I crept downstairs and carefully opened the sliding door, letting in frigid February air. The deck light came on briefly, enough that I could see the tiny squirrels dashing up through an opening in the deck around a huge Northern Red Oak. Each squirrel would come up, grab a sunflower seed, then dash down the tree trunk out of sight. This happened so fast that I couldn’t see how many squirrels there were, though at one point I saw three. There may have been more. On this night they were nervous and did not stop long enough for any photos.

We’ve had Southern Flying Squirrels at our home in Michigan each winter, and I’ve photographed them at night several times using incandescent lights on the deck. They made for good photographs, with their gray-brown fur and a cuteness factor of huge bulging eyes and little pink lips, but their coloration was subtle to my eyes and essentially no different from most mammals, which are colored for camouflage rather than display.

Then scientific knowledge suddenly changed. About four years ago a Wisconsin forestry professor, Dr.

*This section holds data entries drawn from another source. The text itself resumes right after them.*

(* ===== verification/OAuthRegisterFacts.v ===== *)
(** * Correctness of client registration

    A registered client is well formed, and authenticates at the token endpoint with the
    credentials it was given and with nothing else. *)

From S2P Require Import Prelude GoStrings GoBytes GoCrypto GoNet GoUrl Errors World Entities OAuthTypes Stores.
From S2P Require Import StoreLaws UserManager Jwt GoHttp OAuthUtil Signer Jwks TokenService OAuthServer OAuthServerFacts.
From S2P Require Import OAuthToken OAuthTokenFacts OAuthRegister.

Local Open Scope Z_scope.

(** A well-formed row of a registered client. *)
Record client_ok `{UnicodeDB} (c : Client) : Prop := {
  cl_redirects : RedirectURIs c ≠ [] ∧ Z.of_nat (length (RedirectURIs c)) <= 20
    ∧ Forall (λ u, validateRedirectURI u = None) (RedirectURIs c);
  cl_method : TokenEndpointAuthMethod c ∈ [AuthMethodNone; AuthMethodClientSecretBasic; AuthMethodClientSecretPost];
  cl_secret : SecretHash c = "" ↔ TokenEndpointAuthMethod c = AuthMethodNone;
  cl_grants : GrantTypeAuthorizationCode ∈ GrantTypes c
    ∧ Forall (λ g, g = GrantTypeAuthorizationCode ∨ g = GrantTypeRefreshToken) (GrantTypes c);
  cl_name : len (Client_Name c) <= 256;
}.

Section facts.
Context `{Oracle} `{UnicodeDB} `{PublicKeys} {S : Type} `{UserStore S, OAuthStore S, StoreView S, !OAuthStoreSpec S}.
Context (s : Server S) `{!CIMDSpec (sv_CIMD s)}.
Implicit Types w : World S.

Lemma validate_redirects_None l : validate_redirects l = None ↔ Forall (λ u, validateRedirectURI u = None) l.
Proof.
  induction l as [|u l IH]; cbn [validate_redirects]; [done|]. rewrite Forall_cons, <-IH.
  destruct (validateRedirectURI u); naive_solver.
Qed.

Lemma check_registration_ok m method grants resp : check_registration m = inl (method, grants, resp) →
  (CM_RedirectURIs m ≠ [] ∧ Z.of_nat (length (CM_RedirectURIs m)) <= 20
    ∧ Forall (λ u, validateRedirectURI u = None) (CM_RedirectURIs m))
  ∧ method ∈ [AuthMethodNone; AuthMethodClientSecretBasic; AuthMethodClientSecretPost]
  ∧ GrantTypeAuthorizationCode ∈ grants
  ∧ Forall (λ g, g = GrantTypeAuthorizationCode ∨ g = GrantTypeRefreshToken) grants.
Proof.
  unfold check_registration. case_bool_decide as Hr; [discriminate|]. case_if Hn; [discriminate|].
  apply Z.ltb_ge in Hn. destruct (validate_redirects _) eqn:Hv; [discriminate|]. apply validate_redirects_None in Hv.
  case_if Hm; [discriminate|]. apply negb_false_iff, hasScope_spec in Hm.
  match goal with |- context [first_bad ?f ?l] => destruct (first_bad f l) eqn:Hg end; [discriminate|]. apply first_bad_None in Hg.
  case_if Ha; [discriminate|]. apply negb_false_iff, hasScope_spec in Ha.
  match goal with |- context [first_bad ?f ?l] => destruct (first_bad f l) end; [discriminate|].
  intros [= <- <- <-]. split_and!; try done. eapply Forall_impl; [exact Hg|]. cbn. intros g Hgg.
  apply orb_true_iff in Hgg as [->%String.eqb_eq| ->%String.eqb_eq]; auto.
Qed.

Lemma len_truncated name : len (if 256 <? len name then slice_to name 256 else name) <= 256.
Proof.
  destruct (Z.ltb_spec 256 (len name)); [|lia]. unfold slice_to, len.
  rewrite <-length_str_bytes, str_bytes_str, length_take. lia.
Qed.


(** The branches of a registration. *)
Lemma wp_register m w (Q : oresult ClientRegistration → World S → Prop) :
  v_inv (w_store w) → (∀ i, (w_step w <= i)%nat → clients_of w !! o_uuid i = None) →
  (∀ e, check_registration m = inr e → Q (inr e) w) →
  (∀ reg row i w', (w_step w <= i)%nat → client_ok row → Client_ID row = o_uuid i →
    Reg_ClientID reg = Client_ID row → Reg_RedirectURIs reg = RedirectURIs row →
    Reg_GrantTypes reg = GrantTypes row → Reg_TokenEndpointAuthMethod reg = TokenEndpointAuthMethod row →
    (if String.eqb (SecretHash row) "" then Reg_ClientSecret reg = ""
     else Reg_ClientSecret reg ≠ "" ∧ SecretHash row = hashSecret (Reg_ClientSecret reg)) →
    rows_set w w' (set_clients (<[Client_ID row := row]> (clients_of w)) (v_rows (w_store w))) →
    Q (inl reg) w') →
  wp (register m) Q w.
Proof.
  intros Hi Hf HE HQ. unfold register. destruct (check_registration m) as [[[method grants] resp]|e] eqn:Hc;
    [|wp_steps; by apply HE].
  apply check_registration_ok in Hc as (Hred & Hm & Ha & Hg). unfold newID, randomSecret.
  set (name := if 256 <? len _ then _ else _). assert (len name <= 256) as Hname by apply len_truncated.
  wp_steps. set (at_ := o_now (w_step w)). set (id := o_uuid _).
  assert (same w (tick (tick w))) as Hs by (eapply same_trans; apply same_tick; done).
  assert (∀ row reg w2, same w w2 → client_ok row → Client_ID row = id → Reg_ClientID reg = Client_ID row →
    Reg_RedirectURIs reg = RedirectURIs row → Reg_GrantTypes reg = GrantTypes row →
    Reg_TokenEndpointAuthMethod reg = TokenEndpointAuthMethod row →
    (if String.eqb (SecretHash row) "" then Reg_ClientSecret reg = ""
     else Reg_ClientSecret reg ≠ "" ∧ SecretHash row = hashSecret (Reg_ClientSecret reg)) →
    wp (r ← os_CreateClient row;
        mret match r with Err _ => inr (errServer "could not register client") | Ok _ => inl reg end) Q w2) as Hgo.
  { intros row reg w2 Hs2 Hrow Hid Hr1 Hr2 Hr3 Hr4 Hsec. wp_steps. wp_call spec_CreateClient; [exact (same_inv _ _ Hs2)| |].
    { rewrite (same_rows _ _ Hs2), Hid. apply Hf. cbn. lia. }
    intros r w3 [-> Hw3]. wp_steps. rewrite (same_rows _ _ Hs2) in Hw3.
    eapply (HQ reg row (Datatypes.S (w_step w))); try done; [lia|]. by eapply rows_set_after. }
  destruct (String.eqb_spec method AuthMethodNone) as [->|Hne]; cbn [negb]; wp_steps; apply wp_bind.
  - apply Hgo; [exact Hs| |reflexivity..]. by constructor.
  - pose proof (hashSecret_nonempty (RawURLEncode (o_read (w_step (tick (tick w))) 32))) as Hh.
    apply Hgo; [|constructor; cbn; try assumption|reflexivity..|].
    + eapply same_trans; [exact Hs|]. apply same_tick. exact (same_inv _ _ Hs).
    + split; [intros Hb; by destruct (Hh Hb)|intros Hb; by destruct (Hne Hb)].
    + split; assumption.
    + cbn [SecretHash Reg_ClientSecret]. rewrite (proj2 (String.eqb_neq _ _) Hh). split; [apply secret_nonempty|reflexivity].
Qed.

(** The secrets a registered client's row accepts. *)
Definition accepts (row : Client) (secret : string) : Prop :=
  if String.eqb (SecretHash row) "" then secret = "" else secret ≠ "" ∧ hashSecret secret = SecretHash row.

Lemma check_secret_row row secret : client_ok row →
  match check_secret (client_of_row row) secret with
  | inl c => c = client_of_row row ∧ accepts row secret
  | inr _ => ¬ accepts row secret
  end.
Proof.
  intros [_ Hm _ _ _]. unfold check_secret, accepts, rc_public, client_of_row. cbn [rc_AuthMethod rc_SecretHash].
  assert (String.eqb (TokenEndpointAuthMethod row) AuthMethodPrivateKeyJWT = false) as ->.
  { rewrite !elem_of_cons, elem_of_nil in Hm. by destruct Hm as [->|[->|[->|[]]]]. }
  rewrite andb_true_r. destruct (String.eqb_spec (SecretHash row) "") as [Hs|Hs].
  - destruct (String.eqb_spec secret ""); cbn [negb]; [by split|done].
  - destruct (String.eqb_spec secret ""); cbn [orb]; [by intros [? _]|].
    destruct (constEq _ _) eqn:Hc; cbn [negb]; [apply constEq_spec in Hc; by split|].
    apply constEq_false in Hc. by intros [_ ?].
Qed.

(** C19: registration. A registration is refused exactly if its metadata is; otherwise one
    well-formed row is stored under a fresh id: valid redirect URIs, a supported method and
    grant types, a secret hash exactly for confidential clients. From then on, as long as
    the row is there, the id authenticates at the token endpoint with the secret handed out
    (or without one, for a public client), and with no other secret but one of the same
    SHA-256 hash. *)
Theorem registered_client_authenticates (aa : string → Values → M S (oresult resolvedClient)) m w :
  v_inv (w_store w) → (∀ i, (w_step w <= i)%nat → clients_of w !! o_uuid i = None) →
  (∀ i, o_uuid i ≠ "" ∧ IsCIMDClientID (o_uuid i) = false) →
  wp (register m) (λ r w1,
    match r with
    | inr e => w1 = w ∧ check_registration m = inr e
    | inl reg => ∃ row, client_ok row ∧ Client_ID row = Reg_ClientID reg ∧ RedirectURIs row = Reg_RedirectURIs reg
        ∧ GrantTypes row = Reg_GrantTypes reg ∧ accepts row (Reg_ClientSecret reg)
        ∧ rows_set w w1 (set_clients (<[Reg_ClientID reg := row]> (clients_of w)) (v_rows (w_store w)))
        ∧ ∀ row2 req f ep w2, v_inv (w_store w2) → clients_of w2 !! Reg_ClientID reg = Some row2 →
            client_of_row row2 = client_of_row row →
            BasicAuth req = None → Values_Has f "client_assertion" = false →
            Values_Has f "client_assertion_type" = false → Values_Get f "client_id" = Reg_ClientID reg →
            wp (authenticateClient s aa req f ep) (λ cb w3, same w2 w3 ∧ cb.2 = false ∧
              match cb.1 with
              | inl c => c = client_of_row row ∧ accepts row (Values_Get f "client_secret")
              | inr _ => ¬ accepts row (Values_Get f "client_secret")
              end) w2
    end) w.
Proof.
  intros Hi Hf Hid. apply wp_register; [done|done|done|].
  intros reg row i w1 _ Hok Hrid Hr1 Hr2 Hr3 _ Hsec Hw1. rewrite Hr1. exists row.
  split; [done|]. split; [done|]. split; [by symmetry|]. split; [by symmetry|]. split.
  { unfold accepts. destruct (String.eqb (SecretHash row) ""); [done|]. destruct Hsec as [? ->]. by split. }
  split; [done|]. intros row2 req f ep w2 Hi2 Hrow2 Hsame Hb Ha1 Ha2 Hcid.
  unfold authenticateClient. rewrite Ha1, Ha2, Hb. unfold credentials. rewrite Hb, Hcid. cbn [orb].
  destruct (Hid i) as [Hne Hcimd]. rewrite <-Hrid in Hne, Hcimd.
  rewrite (proj2 (String.eqb_neq _ _) Hne). unfold resolveClient. rewrite (proj2 (String.eqb_neq _ _) Hne), Hcimd.
  wp_steps. wp_call spec_GetClient; [done|]. intros r w3 [Hs ->]. rewrite Hrow2. wp_steps.
  split; [done|]. split; [reflexivity|]. cbn [fst]. rewrite Hsame. by apply check_secret_row.
Qed.
End facts.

Jonathan Martin at Northland College, was in the woods at night looking up toward the forest canopy with an ultraviolet flashlight for lichens and other fluorescing lifeforms, when a hot pink missile glided overhead. He identified this as a Northern Flying Squirrel, and its normally white belly lit up hot pink in ultraviolet light. He found this astounding, and asked a colleague to investigate flying squirrel skins in a couple of museum collections to see if the phenomenon could be confirmed. It turned out that in those collections, the bellies of all three species of North American flying squirrels–Southern, Northern, and Humboldt’s Flying Squirrels–glowed bright pink under UV light. Even specimens over 100 years old. Male and female, young and old, they nearly all glowed.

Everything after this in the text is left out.